Biden has been President for around 50 days and what he has already accomplished is remarkable. He has issued the most executive orders of any of the last three Presidents, mostly focused on the pandemic and immigration. Many have been simple reversals of Trump’s prior orders. Biden has obtained h undreds of millions of additional doses of the vaccine. Over 60% of Americans over age 65 have received at least one dose of the vaccine, as has nearly 20% of the total population. Around 100 million doses will be administered this week alone.

Finally, of course, there is the passage of the $1.9 trillion Covid relief bill. Not only will it provide eligible citizens with a one-time $1400 check but it also provides $300 per week in additional unemployment benefits.
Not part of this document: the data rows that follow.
(** * Rendering core of the DEM Systems site: ASCII video engine and
      metamorphosis canvas

    A shallow embedding of [src/js/ascii-video-engine.js] and of the phase
    timeline, the seeded generator and the particle set-up of
    [src/js/metamorphosis-canvas.js].

    JavaScript Numbers are IEEE 754 binary64 values; they are modelled by
    Rocq's primitive [float], so that [0.2126 * r] below is the very
    multiplication the browser performs.  Loop counters, array indices and
    typed-array bytes are integers in the source and are modelled by [nat]
    and [Z]. *)

From Stdlib Require Import String Ascii.
From Stdlib Require Import ZArith QArith Qround Floats Uint63 Lia Lqa List Bool ZifyUint63.
From stdpp Require Import base list gmap.

Set Warnings "-inexact-float".
Close Scope Q_scope.
Local Open Scope Z_scope.

(** ** JavaScript numbers *)

Module JS.

Local Open Scope float_scope.

(** A typed-array byte or a string length read as a Number.  Exact for
    [0 <= z < 2^53]. *)
Definition num_of_Z (z : Z) : float := of_uint63 (Uint63.of_Z z).

(** The integer value of an integral Number (truncation towards zero
    otherwise; zeros, NaN and infinities give 0). *)
Definition num_to_Z (x : float) : Z :=
  match Prim2SF x with
  | S754_finite s m e =>
      let a := Z.shiftl (Zpos m) e in if s then Z.opp a else a
  | _ => 0%Z
  end.

(** [is_integral x]: [x] is a finite Number with no fractional part. *)
Definition is_integral (x : float) : bool :=
  match Prim2SF x with
  | S754_zero _ => true
  | S754_finite _ m e => (0 <=? e)%Z || (Z.land (Zpos m) (Z.ones (- e)) =? 0)%Z
  | _ => false
  end.

Definition two52 : float := 4503599627370496.

(** [Math.floor].  Below [2^52] in magnitude, adding and removing [2^52]
    rounds to an integer, which is then corrected downwards; from [2^52] on
    every binary64 value is an integer already.  NaN, infinities and the
    signed zeros are returned unchanged. *)
Definition Math_floor (x : float) : float :=
  if abs x <? two52 then
    if x =? 0 then x
    else
      let t := if 0 <? x then (x + two52) - two52 else (x - two52) + two52 in
      if x <? t then t - 1 else t
  else x.

(** [Math.round]: the nearest integer, ties towards [+infinity]; a zero
    result keeps the sign of a negative argument. *)
Definition Math_round (x : float) : float :=
  let f := Math_floor x in
  let r := if (x - f) <? 0.5 then f else f + 1 in
  if (r =? 0) && (x <? 0) then neg_zero else r.

(** [Math.min] and [Math.max]: NaN is contagious and [-0 < +0]. *)
Definition Math_min (a b : float) : float :=
  if is_nan a then a else if is_nan b then b
  else if b <? a then b else if a <? b then a
  else if get_sign a then a else b.

Definition Math_max (a b : float) : float :=
  if is_nan a then a else if is_nan b then b
  else if a <? b then b else if b <? a then a
  else if get_sign a then b else a.

(** The conversion a [Uint8ClampedArray] applies to a stored Number
    (ECMAScript ToUint8Clamp): NaN gives 0, the value is clamped to
    [0, 255] and rounded to the nearest integer, ties to even. *)
Definition ToUint8Clamp_num (x : float) : float :=
  if is_nan x then 0
  else if x <=? 0 then 0
  else if 255 <=? x then 255
  else
    let f := Math_floor x in
    if (f + 0.5) <? x then f + 1
    else if x <? (f + 0.5) then f
    else if Math_floor (f / 2) * 2 =? f then f else f + 1.

Definition ToUint8Clamp (x : float) : Z := num_to_Z (ToUint8Clamp_num x).

(** A JavaScript string: its UTF-16 code units. *)
Abbreviation jsstring := (list Z).

(** String literal made of ASCII characters. *)
Fixpoint str (s : string) : jsstring :=
  match s with
  | EmptyString => []
  | String c s' => Z.of_nat (nat_of_ascii c) :: str s'
  end.

(** [s[i]] for a Number [i]: the code unit at [i] when [i] is a
    non-negative integer below the length, [undefined] ([None]) otherwise. *)
Definition str_get (s : jsstring) (i : float) : option Z :=
  if is_integral i && (0 <=? num_to_Z i)%Z then s !! Z.to_nat (num_to_Z i)
  else None.

End JS.

Import JS.

(** ** Luminance (ascii-video-engine.js, lines 53-55) *)

Local Open Scope float_scope.

Definition calculateLuminance (r g b : float) : float :=
  Math_round (0.2126 * r + 0.7152 * g + 0.0722 * b).

Local Close Scope float_scope.

(** The luminance of three bytes, as an integer. *)
Definition luminance (r g b : Z) : Z :=
  num_to_Z (calculateLuminance (num_of_Z r) (num_of_Z g) (num_of_Z b)).

(** ** Typed arrays, image data and the heap

    A [Uint8ClampedArray] is a list of bytes.  Reading past the end gives
    [undefined], which arithmetic turns into NaN; writing past the end is
    ignored; a stored Number goes through [ToUint8Clamp].  Arrays live in
    a heap so that a copy and its source are distinct objects. *)

Definition arr_get (d : list Z) (i : nat) : float :=
  match d !! i with
  | Some v => num_of_Z v
  | None => nan
  end.

Definition arr_set (d : list Z) (i : nat) (v : float) : list Z :=
  <[i := ToUint8Clamp v]> d.

Abbreviation heap := (gmap nat (list Z)).

Record ImageData := mkImageData { width : nat; height : nat; data : nat }.

(** The bytes of an image's array. *)
Definition buffer (σ : heap) (img : ImageData) : list Z :=
  default [] (σ !! data img).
Slightly over $10,000 in unemployment benefits will be tax free. The bill provides billions for vaccine distribution and state and local aid, as well as rental aid. It increases ACA subsidies especially for those nearer the income threshold and provides temporary 100% coverage of COBRA for those who have lost their employee sponsored health insurance. Families will receive anywhere from $3000 to $3600 per child, which is expected to reduce poverty in this country by over one third, lifting 42% of Blacks, 39% of Hispanics, and 34% of whites currently living below the poverty line.
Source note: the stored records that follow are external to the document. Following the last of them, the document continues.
(** C2 (code_bug). The spec says the owner's cancellation of a 'cancelled' or
    'delivered' order is rejected with 400 and the status is left unchanged.
    At those inputs the handler answers 500: its guard compares the status
    with 'Annulée' and 'Livrée', which the schema's enum never stores, and
    the save of 'Annulée' then fails validation. The store is unchanged. *)
Theorem cancel_terminal_order_gives_500 :
  cancel_order_route "o1" "u1" (shop_with "cancelled") = (500%Z, shop_with "cancelled")
  /\ cancel_order_route "o1" "u1" (shop_with "delivered") = (500%Z, shop_with "delivered").
Proof.
  split; [apply (cancel_enum_status_500 _ _ _ (order_o1 "cancelled"))
         | apply (cancel_enum_status_500 _ _ _ (order_o1 "delivered"))]; reflexivity.
Qed.

(** C3 (code_bug). The spec says cancelling an order that was not cancelled
    adds each item's quantity back to the product's stock. No cancellation
    path changes any stock: the owner's route never saves (its save fails
    validation), and the admin route's [findByIdAndUpdate] returns the
    updated document ([new: true]), so the hook's test
    [doc.status !== 'cancelled'] is always false; its other test
    [this._update.status === 'cancelled'] fails too, the query having moved
    [status] under [$set]. *)
Theorem cancellation_never_restores_stock (oid uid : string) (st : Store) :
  snd (cancel_order_route oid uid st) = st
  /\ products (snd (admin_update_order_status oid "cancelled" st)) = products st.
Proof.
  split; [apply cancel_order_route_store|].
  unfold admin_update_order_status, order_find_by_id_and_update_status.
  destruct (List.find _ (orders st)) as [o|]; reflexivity.
Qed.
By all accounts, this is the most progressive piece of legislation since LBJ’s Great Society programs of the mid-1960s. And to highlight just how remarkable it is that such a broad package like this actually got passed with only Democratic votes, a Goldman Sachs report that came out just after it became clear that Democrats would win both Senate races in Georgia and control the Senate estimated the stimulus bill would only be around $750 billion. That number is actually closer to the GOP’s rejected proposal and just over one-third of what actually passes. With Biden’s public support for both the unionization drive in Alabama and the PRO Act, as well as his removal of Trump appointees from the NLRB, he also became the most outspoken presidential supporter of unions, possibly since FDR.

Biden and Democrats in general will now be mounting a full court press around the country in touting the benefits of this bill, even in red states. In fact, most of the benefits in the bill actually flow to red states and, despite the opposition from the entire Republican congressional delegation, a majority of working class Republicans support the bill.
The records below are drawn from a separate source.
(** ** The sensitive-ID pattern *)

Lemma id_alternatives_shape (f : char -> bool) :
  simple id_alternatives = true /\ width id_alternatives = 7.
Proof. split; reflexivity. Qed.

(** Replace the character literals of the goal by their code points. *)
Ltac code_points :=
  repeat match goal with
         | |- context [ch ?a] =>
             let v := eval vm_compute in (ch a) in change (ch a) with v
         end.

Lemma id_alternatives_accepts (f : char -> bool) (d1 d2 d3 d4 d5 d6 d7 : char) :
  accepts f id_alternatives [d1; d2; d3; d4; d5; d6; d7] =
  forallb ascii_digit [d1; d2; d3; d4; d5; d6; d7]
  && (1000000 <=? decimal_value [d1; d2; d3; d4; d5; d6; d7])%N
  && (decimal_value [d1; d2; d3; d4; d5; d6; d7] <=? 6500000)%N.
Proof.
  apply eq_iff_eq_true.
  cbn -[ch N.leb N.eqb N.mul N.add N.sub].
  unfold ascii_digit, digit_val. code_points.
  rewrite !andb_true_iff, !orb_true_iff, !andb_true_iff, !N.leb_le, !N.eqb_eq.
  split.
  - intros [[[H|H]|H]|H]; repeat split; lia.
  - intros H.
    destruct (N.eq_dec d1 54) as [E1|E1].
    + destruct (N.le_gt_cases d2 52) as [L2|L2].
      * left; right; repeat split; lia.
      * right; repeat split; lia.
    + left; left; right; repeat split; lia.
Qed.

Lemma id_alternatives_fits (f : char -> bool) (a : text) :
  fits f id_alternatives a = in_id_range (firstn 7 a).
Proof.
  destruct a as [|d1 [|d2 [|d3 [|d4 [|d5 [|d6 [|d7 rest]]]]]]];
    try reflexivity.
  unfold fits, in_id_range.
  change (width id_alternatives) with 7.
  change (firstn 7 (d1 :: d2 :: d3 :: d4 :: d5 :: d6 :: d7 :: rest))
    with [d1; d2; d3; d4; d5; d6; d7].
  rewrite id_alternatives_accepts.
  change (length [d1; d2; d3; d4; d5; d6; d7] =? 7) with true.
  change (7 <=? length (d1 :: d2 :: d3 :: d4 :: d5 :: d6 :: d7 :: rest))
    with true.
  now rewrite <- !andb_assoc.
Qed.

Lemma fits_digit (f : char -> bool) (a : text) :
  fits f Digit a = followed_by_digit f a.
Proof. destruct a as [|c a]; [reflexivity|]. unfold fits; simpl. reflexivity. Qed.

Lemma preceded_by_guard_spec (f : char -> bool) (b : text) :
  preceded_by_guard f b =
  ((1 <=? length b) && accepts f Digit (rev (firstn 1 b)))
  || ((1 <=? length b) && accepts f (lits ".") (rev (firstn 1 b)))
  || ((2 <=? length b) && accepts f (lits "rs") (rev (firstn 2 b)))
  || ((2 <=? length b) && accepts f (lits "RS") (rev (firstn 2 b)))
  || ((2 <=? length b) && accepts f (lits "Rs") (rev (firstn 2 b)))
  || ((2 <=? length b) && accepts f (lits "rS") (rev (firstn 2 b))).
Proof.
  destruct b as [|c [|p b]].
  - reflexivity.
  - cbn -[ch N.eqb]. rewrite (N.eqb_sym (ch ".") c).
    now destruct (f c), (c =? ch ".")%N, (is_s c).
  - cbn -[ch N.eqb]. unfold is_s, is_r.
    rewrite (N.eqb_sym (ch ".") c), (N.eqb_sym (ch "r") p),
      (N.eqb_sym (ch "R") p), (N.eqb_sym (ch "s") c), (N.eqb_sym (ch "S") c).
    now destruct (f c), (c =? ch ".")%N, (c =? ch "s")%N, (c =? ch "S")%N,
      (p =? ch "r")%N, (p =? ch "R")%N.
Qed.

(** One match attempt of [regex_pattern] succeeds exactly where the spec
    places a sensitive ID, and captures it. *)
Lemma match_here_regex_pattern (f : char -> bool) (b a : text) :
  match_here f regex_pattern b a =
  match sensitive_id_at f b a with
  | Some ds => Some (MState (rev ds ++ b) (skipn 7 a) (Some ds))
  | None => None
  end.
Proof.
  unfold match_here, regex_pattern, seq, fold_right.
  repeat (rewrite run_cat, run_not_behind by reflexivity; cbv beta).
  rewrite run_cat, run_group by reflexivity.
  rewrite run_cat, run_not_ahead by reflexivity.
  change (width id_alternatives) with 7.
  cbn [after before run].
  rewrite id_alternatives_fits, fits_digit.
  unfold sensitive_id_at. fold (in_id_range (firstn 7 a)).
  rewrite preceded_by_guard_spec.
  change (width Digit) with 1. change (width (lits ".")) with 1.
  change (width (lits "rs")) with 2. change (width (lits "RS")) with 2.
  change (width (lits "Rs")) with 2. change (width (lits "rS")) with 2.
  generalize ((1 <=? length b) && accepts f Digit (rev (firstn 1 b))),
    ((1 <=? length b) && accepts f (lits ".") (rev (firstn 1 b))),
    ((2 <=? length b) && accepts f (lits "rs") (rev (firstn 2 b))),
    ((2 <=? length b) && accepts f (lits "RS") (rev (firstn 2 b))),
    ((2 <=? length b) && accepts f (lits "Rs") (rev (firstn 2 b))),
    ((2 <=? length b) && accepts f (lits "rS") (rev (firstn 2 b))),
    (in_id_range (firstn 7 a)), (followed_by_digit f (skipn 7 a)).
  intros [|] [|] [|] [|] [|] [|] [|] [|]; reflexivity.
Qed.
Over at the Washington Monthly, Bill Scher wants to know what comes next. Having passed what he calls items 1, 2, and 3 on Biden’s agenda with the Covid relief bill, Scher writes, “The problem is: nobody can name №4, 5, and 6. Setting legislative priorities is a crucial initial step…Yet Politico reports that ‘Schumer and Biden have not decided on the Senate’s next big priority’. And time is already ticking. Usually, by the end of February of in the first year of a presidential term, the president will have given an address to a joint session of Congress and a prime-time national audience to set legislative priorities”.

But perhaps the success of the Covid relief bill shows that the exact opposite approach may be preferable. Biden largely stayed out of the mess that Manchin was making in the Senate and only stepped in when he was absolutely needed. The House will pass everything it can, as it should. It will be up to Schumer to figure out what he can do in the Senate. Like the Covid relief bill, there are plenty of options that will have majority popular support, whether that be an attempted bipartisan bill on industrial policy focused on China, or an infrastructure package, or taking advantage of Republican obstruction on Covid to bust the filibuster for electoral reform.

Perhaps letting the process work through Congress without Biden’s public input will produce the best solution. That process is largely ignored by most Americans. And Biden providing a laundry list of items he wants to get through Congress in a State of the Union just highlights those issues and provides the Republicans with targets for prebuttal and mischaracterization. It’s not like Democrats don’t know the priorities. The stealth method produced the most progressive bill in decades and, rather than focusing everyone on what he will do, it allows Biden to tell Americans what he and the Democrats have actually done.